(** * The torrc-override launcher (src/resources/torrcOverride/override.c)

    The whole program is

      int main() { return execve(TOR_ARM_REPLACE_TORRC, NULL, NULL); }

    It is embedded as a term of a small monad of library calls, [prog],
    and run against a model of the operating system in which the decision
    of [execve] (grant or refuse, and with which errno) is left to the
    kernel: every result below holds for every such kernel. *)

From Stdlib Require Import ZArith String List Bool Lia.
Import ListNotations.
Local Open Scope string_scope.
Local Open Scope Z_scope.

Set Implicit Arguments.

(** ** C-level data *)

(** A [char *const []] argument: either the null pointer or a vector of
    strings (the terminating null entry is left implicit). *)
Definition vector : Type := option (list string).

Definition NULL : vector := None.

(** execve(2) on Linux: "argv and envp can be specified as NULL; in both
    cases this has the same effect as specifying the argument as a pointer
    to a list containing a single null pointer". *)
Definition vec (v : vector) : list string :=
  match v with
  | None => []
  | Some l => l
  end.

(** The calls a C program including <stdio.h>, <stdlib.h>, <sys/types.h>
    and <unistd.h> can issue, as far as the specification speaks of them.
    override.c issues the first one only. *)
Inductive call : Type :=
| Execve (path : string) (argv envp : vector)
| Open (path : string) (flags mode : Z)
| Write (fd : Z) (data : string)
| Socket (domain type protocol : Z)
| Getuid
| Geteuid
| Getgid
| Getegid.

(** Classification of calls by the kind of effect the specification names. *)
Definition is_exec (c : call) : bool :=
  match c with Execve _ _ _ => true | _ => false end.

Definition is_file_effect (c : call) : bool :=
  match c with Open _ _ _ | Write _ _ => true | _ => false end.

Definition is_output (c : call) : bool :=
  match c with Write _ _ => true | _ => false end.

Definition is_network (c : call) : bool :=
  match c with Socket _ _ _ => true | _ => false end.

Definition is_identity_check (c : call) : bool :=
  match c with Getuid | Geteuid | Getgid | Getegid => true | _ => false end.

(** What a call names as a program to execute. *)
Definition exec_target (c : call) : option string :=
  match c with Execve path _ _ => Some path | _ => None end.

(** ** Programs: a call followed by the code that consumes its [int] result *)

Inductive prog (R : Type) : Type :=
| Ret (r : R)
| Call (c : call) (k : Z -> prog R).

Arguments Ret {R} r.
Arguments Call {R} c k.

Fixpoint bind {A B : Type} (m : prog A) (f : A -> prog B) : prog B :=
  match m with
  | Ret a => f a
  | Call c k => Call c (fun r => bind (k r) f)
  end.

Notation "x <- m ;; k" := (bind m (fun x => k))
  (at level 61, m at next level, right associativity).

Definition execve (path : string) (argv envp : vector) : prog Z :=
  Call (Execve path argv envp) Ret.

(** ** The missing header

    override.c includes "tor-arm-replace-torrc.h", which is produced at
    build time and is not part of the sources at hand.  All it contributes
    is the macro TOR_ARM_REPLACE_TORRC, a string literal; it is taken as a
    parameter. *)
Class Header : Type := { TOR_ARM_REPLACE_TORRC : string }.

(** ** override.c *)

(** [int main() { return execve(TOR_ARM_REPLACE_TORRC, NULL, NULL); }] *)
Definition main `{Header} : prog Z :=
  r <- execve TOR_ARM_REPLACE_TORRC NULL NULL ;;
  Ret r.

(** ** The process and the operating system *)

(** Identity of a process as seen by the kernel. *)
Record cred : Type := {
  ruid : Z;
  euid : Z;
  rgid : Z;
  egid : Z;
  groups : list Z
}.

(** What the invoker and the loader hand to a new process, plus [errno]. *)
Record proc : Type := {
  p_argv : list string;
  p_environ : list string;
  p_cred : cred;
  p_errno : Z
}.

Definition set_errno (e : Z) (pr : proc) : proc :=
  {| p_argv := p_argv pr;
     p_environ := p_environ pr;
     p_cred := p_cred pr;
     p_errno := e |}.

(** A program image as started by a successful [execve]. *)
Record image : Type := {
  img_path : string;
  img_argv : list string;
  img_envp : list string
}.

(** The kernel's side.  [exec_check] is its decision on an [execve]
    request, from the caller's credentials and the file system: [None]
    grants it, [Some e] refuses it with errno [e].  [sys_other] is its
    behaviour on every other call. *)
Class Kernel : Type := {
  FS : Type;
  exec_check : cred -> FS -> string -> vector -> vector -> option Z;
  sys_other : call -> proc -> FS -> proc * FS * Z
}.

Inductive reply : Type :=
| Returned (r : Z)
| Replaced (img : image).

(** execve(2): on success the calling program is replaced and the call
    does not return; on failure it returns -1 and sets errno. *)
Definition kernel `{Kernel} (c : call) (pr : proc) (fs : FS)
  : proc * FS * reply :=
  match c with
  | Execve path argv envp =>
      match exec_check (p_cred pr) fs path argv envp with
      | None =>
          (pr, fs, Replaced {| img_path := path;
                               img_argv := vec argv;
                               img_envp := vec envp |})
      | Some e => (set_errno e pr, fs, Returned (-1))
      end
  | _ =>
      let '(pr', fs', r) := sys_other c pr fs in
      (pr', fs', Returned r)
  end.

(** Returning [r] from [main] is [exit(r)]; the invoker's wait() sees
    the low eight bits, [status & 0377]. *)
Definition exit_status (r : Z) : Z := Z.land r 255.

(** ** Big-step run: the calls issued, and how the process ends *)

Inductive outcome : Type :=
| Became (img : image)
| Exited (status : Z).

Record result `{Kernel} : Type := {
  trace : list call;
  ending : outcome;
  final_proc : proc;
  final_fs : FS
}.

Definition logged `{Kernel} (c : call) (r : result) : result :=
  {| trace := c :: trace r;
     ending := ending r;
     final_proc := final_proc r;
     final_fs := final_fs r |}.

Fixpoint run `{Kernel} (p : prog Z) (pr : proc) (fs : FS) : result :=
  match p with
  | Ret r =>
      {| trace := []; ending := Exited (exit_status r);
         final_proc := pr; final_fs := fs |}
  | Call c k =>
      match kernel c pr fs with
      | (pr', fs', Returned r) => logged c (run (k r) pr' fs')
      | (pr', fs', Replaced img) =>
          {| trace := [c]; ending := Became img;
             final_proc := pr'; final_fs := fs' |}
      end
  end.

(** What an invoker can observe of a run. *)
Definition behaviour `{Kernel} (r : result) : list call * outcome * FS :=
  (trace r, ending r, final_fs r).

(** ** Small-step machine *)

Inductive config `{Kernel} : Type :=
| Launcher (p : prog Z) (pr : proc) (fs : FS)
| Target (img : image) (pr : proc) (fs : FS)
| Terminated (status : Z) (fs : FS).

Definition step `{Kernel} (c : config) : option config :=
  match c with
  | Launcher (Ret r) pr fs => Some (Terminated (exit_status r) fs)
  | Launcher (Call c k) pr fs =>
      match kernel c pr fs with
      | (pr', fs', Returned r) => Some (Launcher (k r) pr' fs')
      | (pr', fs', Replaced img) => Some (Target img pr' fs')
      end
  | Target _ _ _ => None
  | Terminated _ _ => None
  end.

(** The configurations visited from [c], at most [fuel] steps deep. *)
Fixpoint execution `{Kernel} (fuel : nat) (c : config) : list config :=
  c :: match fuel with
       | O => []
       | S fuel' =>
           match step c with
           | None => []
           | Some c' => execution fuel' c'
           end
       end.

(** [steps n c]: the configuration after exactly [n] steps, if any. *)
Fixpoint steps `{Kernel} (n : nat) (c : config) : option config :=
  match n with
  | O => Some c
  | S n' =>
      match step c with
      | None => None
      | Some c' => steps n' c'
      end
  end.

(** Where the machine stops according to [run], and after how many steps. *)
Definition final_config `{Kernel} (r : result) : config :=
  match ending r with
  | Became img => Target img (final_proc r) (final_fs r)
  | Exited s => Terminated s (final_fs r)
  end.

Definition run_length `{Kernel} (r : result) : nat :=
  match ending r with
  | Became _ => length (trace r)
  | Exited _ => S (length (trace r))
  end.

(** The states of the specification's machine. *)
Inductive phase : Type :=
| RunningAsLauncher
| RunningAsTarget
| TerminatedWithStatus (status : Z).

Definition phase_of `{Kernel} (c : config) : phase :=
  match c with
  | Launcher _ _ _ => RunningAsLauncher
  | Target _ _ _ => RunningAsTarget
  | Terminated s _ => TerminatedWithStatus s
  end.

What to produce =
Leave out every line after the one with "Definition is_exec (c". Reproduce the material above exactly from its first line through that line.

Output =
(** * The torrc-override launcher (src/resources/torrcOverride/override.c)

    The whole program is

      int main() { return execve(TOR_ARM_REPLACE_TORRC, NULL, NULL); }

    It is embedded as a term of a small monad of library calls, [prog],
    and run against a model of the operating system in which the decision
    of [execve] (grant or refuse, and with which errno) is left to the
    kernel: every result below holds for every such kernel. *)

From Stdlib Require Import ZArith String List Bool Lia.
Import ListNotations.
Local Open Scope string_scope.
Local Open Scope Z_scope.

Set Implicit Arguments.

(** ** C-level data *)

(** A [char *const []] argument: either the null pointer or a vector of
    strings (the terminating null entry is left implicit). *)
Definition vector : Type := option (list string).

Definition NULL : vector := None.

(** execve(2) on Linux: "argv and envp can be specified as NULL; in both
    cases this has the same effect as specifying the argument as a pointer
    to a list containing a single null pointer". *)
Definition vec (v : vector) : list string :=
  match v with
  | None => []
  | Some l => l
  end.

(** The calls a C program including <stdio.h>, <stdlib.h>, <sys/types.h>
    and <unistd.h> can issue, as far as the specification speaks of them.
    override.c issues the first one only. *)
Inductive call : Type :=
| Execve (path : string) (argv envp : vector)
| Open (path : string) (flags mode : Z)
| Write (fd : Z) (data : string)
| Socket (domain type protocol : Z)
| Getuid
| Geteuid
| Getgid
| Getegid.

(** Classification of calls by the kind of effect the specification names. *)
Definition is_exec (c : call) : bool :=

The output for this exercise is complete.